Sofri de epilepsia até aos 17 anos e era tratada no Hospital de Santa Maria em Lisboa. Eu costumava dizer à minha mãe que um dia ainda iria trabalhar naquele hospital a ajudar os outros e fiz isso mesmo. Trabalhei lá 12 anos.
Ética, respeito pelo outro, profissionalismo e saber ouvir são os meus valores essenciais. Eu tenho-os e quero acreditar que ainda os há na sociedade. E que esta nova geração está a trazê-los de volta. Não tenho a certeza se a que vem de trás os recebe bem mas é o que estou a sentir. A culpa não é dos jovens mas sim dos educadores. Sejam eles pais, professores ou outros. Nós crescemos por imitação. Talvez seja tempo de parar e pensar os nossos comportamentos.
Ao início custou-me viver em Alverca mas hoje gosto da cidade. Estou perto de tudo e consigo andar a pé por todo o lado. Vi a cidade crescer e desenvolver-se. A Alverca de há 20 anos não tem nada a ver com a de hoje em dia.
O psicólogo também precisa de psicólogos. Não nos podemos esquecer que somos humanos e que nesta área estamos a falar de emoções e histórias de vida. Às vezes estamos na cadeira a ouvir a nossa própria história. Temos de ter alicerces para ajudar os outros. A Maria Goretty é tudo isto.

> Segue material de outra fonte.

(** Score 10, maximum eligible amount 8: a request for 100000 is
    declined as too low, a request for 5 approved in full. *)
Lemma amount_floor_gate_witness :
  declinedAt AmountTooLow (LoanInputs.submit 10 0 100000)
  /\ exists terms,
       LoanInputs.submit 10 0 5 = Approved terms
       /\ approvedAmount terms == 5.
Proof.
  split.
  - destruct (amount_floor_gate string parseKey
                (fun _ => Some (verifiedProfile 10))
                (fun _ => [activeLoan 0])
                0%Q 1700000000000 (request 100000) 100000
                Inputs.demoWallet (verifiedProfile 10) tier0)
      as [Hdecl _]; [by_evaluation..|].
    apply Hdecl. by_evaluation.
  - destruct (amount_floor_gate string parseKey
                (fun _ => Some (verifiedProfile 10))
                (fun _ => [activeLoan 0])
                0%Q 1700000000000 (request 5) 5
                Inputs.demoWallet (verifiedProfile 10) tier0)
      as [_ Happr]; [by_evaluation..|].
    apply Happr. by_evaluation.
Defined.

End ReferenceBorrowers.

(* ===================================================================== *)
(*  Part III.  Further properties of the code                             *)
(* ===================================================================== *)

(* --------------------------------------------------------------------- *)
(*  Score engine                                                          *)
(* --------------------------------------------------------------------- *)
Section ScoreEngineHistory.
Import Scoring History.

Lemma clamp_monotone (lo hi x y : Z) :
  x <= y -> clamp lo hi x <= clamp lo hi y.
Proof. unfold clamp. lia. Qed.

Na deficiência é mais difícil lidar com os pais do que as crianças. Não digo isto em sentido depreciativo. É que a maioria dos pais tem consciência mental do que tem em casa e das incapacidades com que se vai deparando em poder cuidar e dar continuidade ao cuidado dos seus filhos. A preocupação deles é o que acontecerá com os filhos quando eles partirem. Isto traz uma negrura ao coração muito grande. São pessoas sofridas, com portas batidas, muitos “não” ouvidos pelo caminho e muita burocracia.
Quero acreditar que a abertura da sociedade para os temas da deficiência aumentou. O avanço da mentalidade e da espécie traz um conhecimento maior e as pessoas não discriminam tanto. A nova secretária de estado pode ajudar nessa inclusão, adoraria ter uma reunião com ela. Há muita coisa que ela pode ouvir no terreno. E fiquei super feliz com a eleição da Manuela Ralha para vereadora na Câmara de Vila Franca de Xira, ela é uma lutadora, sei que sai da secretária e espero que venha visitar as instituições.
Já dormi na associação durante 72 horas com um jovem cuja mãe morreu vítima de AVC e o pai se suicidou. Estas coisas marcam-nos. Só quero dar resposta a quem necessita dela. Actualmente apoiamos 38 jovens e adultos com deficiência e outra meia centena de pessoas na cantina social.
Tenho espaço para um lar mas não há capacidade financeira para isso. Há instituições a construir lares e a ficar de portas fechadas à espera dos utentes. Eu tenho os utentes à espera do equipamento. Preciso dessa resposta social urgente porque já perdi 4 utentes pelo caminho e se houvesse o lar se calhar não tinham morrido tão cedo.